**Required action:**
Go through the data below and return each line where the string "NilZero" occurs.

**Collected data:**
_____

(** * Semantic retrieval over basketball clip records

    A shallow embedding of [semantic_search.py] (text projection of a clip
    record, the embedding cache, cosine similarity, ranking, the query
    orchestrator and the rebuild operation) together with the guard of the
    HTTP endpoint [api_semantic_search] of [media_server.py], and the
    properties of these functions.

    Conventions of the model.
    - Python [dict]s are insertion-ordered association lists whose keys are
      pairwise distinct; iteration ([.items()]) follows the list.
    - Python [float]s and NumPy [float64] scalars are IEEE-754 binary64
      numbers: Rocq's primitive [float].
    - Python strings are [string]s; a character is a code point below 256.
    - A function that can raise returns a [result]; code that also reads or
      changes the outside world (environment, cache file, metadata store,
      embedding provider) runs in the monad [Py], which keeps the state
      reached when an exception is raised. *)

From Stdlib Require Import List String Ascii ZArith Lia Bool DecimalString.
From Stdlib Require Import Floats Sorting.Sorted Sorting.Permutation.
Import ListNotations.
Local Open Scope string_scope.
Local Open Scope list_scope.

(** ** Python values held by a clip record

    [analytics_db.py] declares every column of [clips] as [TEXT] or
    [INTEGER]; a row read through [_dict_factory] maps each column name to
    [None], an [int] or a [str]. *)

Inductive pyval : Type :=
| VNone
| VInt (z : Z)
| VStr (s : string).

(** Truth value of an object, as tested by [if x:] and by [or]. *)
Definition truthy (v : pyval) : bool :=
  match v with
  | VNone => false
  | VInt z => negb (z =? 0)%Z
  | VStr s => negb (s =? "")
  end.

(** [str(v)], which is also how an f-string renders [{v}]. *)
Definition py_str (v : pyval) : string :=
  match v with
  | VNone => "None"
  | VInt z => NilZero.string_of_int (Z.to_int z)
  | VStr s => s
  end.

(** [a or b]. *)
Definition py_or (a b : pyval) : pyval := if truthy a then a else b.

Definition pyval_eqb (a b : pyval) : bool :=
  match a, b with
  | VNone, VNone => true
  | VInt x, VInt y => (x =? y)%Z
  | VStr x, VStr y => x =? y
  | _, _ => false
  end.

(** ** Dictionaries *)

(** Equality of keys ([==] on hashable objects). *)
Class PyEq (K : Type) := py_eqb : K -> K -> bool.

#[export] Instance PyEq_string : PyEq string := String.eqb.
#[export] Instance PyEq_pyval : PyEq pyval := pyval_eqb.

Module Dict.
Section Ops.
Context {K V : Type} `{PyEq K}.

Definition t := list (K * V).

(** [d.get(k)] without the default: [None] here is Rocq's [None]. *)
Fixpoint lookup (k : K) (d : t) : option V :=
  match d with
  | [] => None
  | (k', v) :: d' => if py_eqb k k' then Some v else lookup k d'
  end.

(** [k in d]. *)
Definition contains (k : K) (d : t) : bool :=
  match lookup k d with Some _ => true | None => false end.

(** [d[k] = v]: an existing key keeps its place, a new key goes last. *)
Fixpoint set (k : K) (v : V) (d : t) : t :=
  match d with
  | [] => [(k, v)]
  | (k', v') :: d' =>
      if py_eqb k k' then (k', v) :: d' else (k', v') :: set k v d'
  end.

(** [del d[k]] for a key that may be missing. *)
Fixpoint remove (k : K) (d : t) : t :=
  match d with
  | [] => []
  | (k', v') :: d' =>
      if py_eqb k k' then remove k d' else (k', v') :: remove k d'
  end.

Definition keys (d : t) : list K := map fst d.
Definition items (d : t) : list (K * V) := d.

(** [{k: v for (k, v) in pairs}] and [dict(pairs)]. *)
Definition of_pairs (pairs : list (K * V)) : t :=
  fold_left (fun d kv => set (fst kv) (snd kv) d) pairs [].
End Ops.
Arguments t : clear implicits.
End Dict.

(** A clip record: the dict of one row of [clips]. *)
Definition Clip := Dict.t string pyval.

(** [clip.get(k)]: the value, or Python's [None] when the key is missing. *)
Definition clip_get (clip : Clip) (k : string) : pyval :=
  match Dict.lookup k clip with
  | Some v => v
  | None => VNone
  end.

(** ** Text projector: [get_clip_text_representation] *)

(** One statement [if cond: parts.append(seg)]. *)
Definition append_if (cond : pyval) (seg : string) (parts : list string)
  : list string :=
  if truthy cond then parts ++ [seg] else parts.

(** [" | ".join(parts)]. *)
Definition py_join (sep : string) (parts : list string) : string :=
  String.concat sep parts.

Definition get_clip_text_representation (clip : Clip) : string :=
  let parts := [] in
  (* Game context *)
  let parts := append_if (clip_get clip "game_id")
                 ("Game " ++ py_str (clip_get clip "game_id")) parts in
  let parts := append_if (clip_get clip "opponent")
                 ("vs " ++ py_str (clip_get clip "opponent")) parts in
  let parts := append_if (clip_get clip "quarter")
                 ("Q" ++ py_str (clip_get clip "quarter")) parts in
  let parts := append_if (clip_get clip "possession")
                 ("Possession " ++ py_str (clip_get clip "possession")) parts in
  (* Situation and formation *)
  let parts := append_if (clip_get clip "situation")
                 ("Situation: " ++ py_str (clip_get clip "situation")) parts in
  let parts := append_if (clip_get clip "formation")
                 ("Formation: " ++ py_str (clip_get clip "formation")) parts in
  let parts := append_if (clip_get clip "play_name")
                 ("Play: " ++ py_str (clip_get clip "play_name")) parts in
  (* Actions *)
  let trigger_value :=
    py_or (clip_get clip "play_trigger") (clip_get clip "action_trigger") in
  let parts := append_if trigger_value
                 ("Trigger: " ++ py_str trigger_value) parts in
  let parts := append_if (clip_get clip "action_types")
                 ("Actions: " ++ py_str (clip_get clip "action_types")) parts in
  let parts := append_if (clip_get clip "action_sequence")
                 ("Sequence: " ++ py_str (clip_get clip "action_sequence")) parts in
  (* Defense *)
  let parts := append_if (clip_get clip "scout_coverage")
                 ("Scout Coverage: " ++ py_str (clip_get clip "scout_coverage")) parts in
  let parts := append_if (clip_get clip "coverage")
                 ("Coverage: " ++ py_str (clip_get clip "coverage")) parts in
  let parts := append_if (clip_get clip "ball_screen")
                 ("Ball Screen: " ++ py_str (clip_get clip "ball_screen")) parts in
  let parts := append_if (clip_get clip "off_ball_screen")
                 ("Off Ball Screen: " ++ py_str (clip_get clip "off_ball_screen")) parts in
  let parts := append_if (clip_get clip "help_rotation")
                 ("Help: " ++ py_str (clip_get clip "help_rotation")) parts in
  let parts := append_if (clip_get clip "disruption")
                 ("Disruption: " ++ py_str (clip_get clip "disruption")) parts in
  let parts := append_if (clip_get clip "breakdown")
                 ("Breakdown: " ++ py_str (clip_get clip "breakdown")) parts in
  (* Result and outcome *)
  let parts := append_if (clip_get clip "result")
                 ("Result: " ++ py_str (clip_get clip "result")) parts in
  let parts := append_if (clip_get clip "shooter")
                 ("Shooter: " ++ py_str (clip_get clip "shooter")) parts in
  let parts := append_if (clip_get clip "shot_location")
                 ("Shot Location: " ++ py_str (clip_get clip "shot_location")) parts in
  let parts := append_if (clip_get clip "shot_result")
                 ("Shot Result: " ++ py_str (clip_get clip "shot_result")) parts in
  let parts := append_if (clip_get clip "points")
                 (py_str (clip_get clip "points") ++ " points") parts in
  let parts := append_if (clip_get clip "rebound")
                 ("Rebound: " ++ py_str (clip_get clip "rebound")) parts in
  let parts := append_if (clip_get clip "contest")
                 ("Contest: " ++ py_str (clip_get clip "contest")) parts in
  let parts := append_if (clip_get clip "paint_touch")
                 ("Paint Touch: " ++ py_str (clip_get clip "paint_touch")) parts in
  (* Notes *)
  let parts := append_if (clip_get clip "notes")
                 ("Notes: " ++ py_str (clip_get clip "notes")) parts in
  py_join " | " parts.

(** ** Exceptions and results *)

Inductive exn_kind : Type :=
| ImportError
| ValueError
| JSONDecodeError      (* a subclass of ValueError *)
| KeyError
| IndexError
| AttributeError
| TypeError
| PermissionError
| OtherError.          (* raised by a collaborator: sqlite3, the provider *)

(** An exception object: its class and [str(e)]. *)
Record exn : Type := Exn { exn_class : exn_kind; exn_str : string }.

(** [isinstance(e, ValueError)]. *)
Definition is_ValueError (e : exn) : bool :=
  match exn_class e with
  | ValueError | JSONDecodeError => true
  | _ => false
  end.

Inductive result (A : Type) : Type :=
| Ok (a : A)
| Raise (e : exn).
Arguments Ok {A} a.
Arguments Raise {A} e.

Definition result_bind {A B} (r : result A) (k : A -> result B) : result B :=
  match r with
  | Ok a => k a
  | Raise e => Raise e
  end.

(** ** Vectors and cosine similarity *)

Definition vector := list float.

(** [str(n)] for a length or a count. *)
Definition str_of_nat (n : nat) : string :=
  NilZero.string_of_uint (Nat.to_uint n).

(** The text of the [ValueError] that [np.dot] raises for two
    one-dimensional arrays of [n] and [m] elements: it names the shapes in
    the order of the arguments. *)
Definition shapes_not_aligned (n m : nat) : string :=
  "shapes (" ++ str_of_nat n ++ ",) and (" ++ str_of_nat m
  ++ ",) not aligned: " ++ str_of_nat n ++ " (dim 0) != " ++ str_of_nat m
  ++ " (dim 0)".

(** [np.dot(a, b)] on one-dimensional arrays: the sum of the products, or
    [ValueError] when the shapes differ.  The products are added from left
    to right; NumPy may add them in another order, which can change the
    last bits of a rounded sum but not whether the sum is a zero or a NaN,
    and not a sum whose partial sums are all exact. *)
Definition np_dot (a b : vector) : result float :=
  if (List.length a =? List.length b)%nat
  then Ok (fold_left (fun acc xy => (acc + fst xy * snd xy)%float)
             (combine a b) 0%float)
  else Raise (Exn ValueError
                (shapes_not_aligned (List.length a) (List.length b))).

(** [np.linalg.norm(a)] on a one-dimensional real array:
    [sqrt(dot(a, a))]. *)
Definition np_linalg_norm (a : vector) : float :=
  sqrt (fold_left (fun acc x => (acc + x * x)%float) a 0%float).

(** [cosine_similarity]: the division is NumPy's, which on a zero divisor
    warns and returns an infinity or NaN instead of raising. *)
Definition cosine_similarity (vec1 vec2 : vector) : result float :=
  result_bind (np_dot vec1 vec2) (fun d =>
  Ok (d / (np_linalg_norm vec1 * np_linalg_norm vec2))%float).

(** ** Sorting and slicing *)

Section Sort.
Context {A : Type} (key : A -> float).

(** One step of the insertion: the sorted prefix is given last element
    first, and [x] moves left past every element whose key is greater
    ([key x < key y] is the only comparison made). *)
Fixpoint sift (x : A) (rev_prefix : list A) : list A :=
  match rev_prefix with
  | [] => [x]
  | y :: r => if (key x <? key y)%float then y :: sift x r else x :: y :: r
  end.

(** A stable ascending sort by [key], by insertion.  CPython's sort finds
    runs and merges them, making other comparisons; the result is the same
    whenever [<] totally preorders the keys, that is, when no key is NaN.
    With a NaN key the two still agree on a list in which no element
    compares smaller than its left neighbour: both leave it in place. *)
Definition sort_ascending (l : list A) : list A :=
  rev (fold_left (fun acc x => sift x acc) l []).

(** [l.sort(key=key, reverse=True)]: CPython reverses the list, sorts it
    ascending with a stable sort, and reverses the result, so that equal
    keys keep their original order. *)
Definition list_sort_reverse (l : list A) : list A :=
  rev (sort_ascending (rev l)).

End Sort.

(** [l[:stop]]. *)
Definition slice_to {A : Type} (l : list A) (stop : Z) : list A :=
  if (0 <=? stop)%Z
  then firstn (Z.to_nat stop) l
  else firstn (List.length l - Z.to_nat (- stop)) l.

(** The embedding cache in memory: clip identifier to vector. *)
Definition Embeddings := Dict.t pyval vector.

(** Lines 200-203: one score per cache entry, in iteration order. *)
Fixpoint calculate_similarities (query_embedding : vector)
    (items : list (pyval * vector)) : result (list (pyval * float)) :=
  match items with
  | [] => Ok []
  | (clip_id, clip_embedding) :: rest =>
      result_bind (cosine_similarity query_embedding clip_embedding)
        (fun similarity =>
      result_bind (calculate_similarities query_embedding rest)
        (fun similarities =>
      Ok ((clip_id, similarity) :: similarities)))
  end.

(** Lines 200-207: score, sort by score (highest first), keep [top_k]. *)
Definition rank (query_embedding : vector) (embeddings : Embeddings)
    (top_k : Z) : result (list (pyval * float)) :=
  result_bind (calculate_similarities query_embedding (Dict.items embeddings))
    (fun similarities =>
  let similarities := list_sort_reverse snd similarities in
  Ok (slice_to similarities top_k)).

_____

**Problem solution:**
  | VInt z => NilZero.string_of_int (Z.to_int z)
  NilZero.string_of_uint (Nat.to_uint n).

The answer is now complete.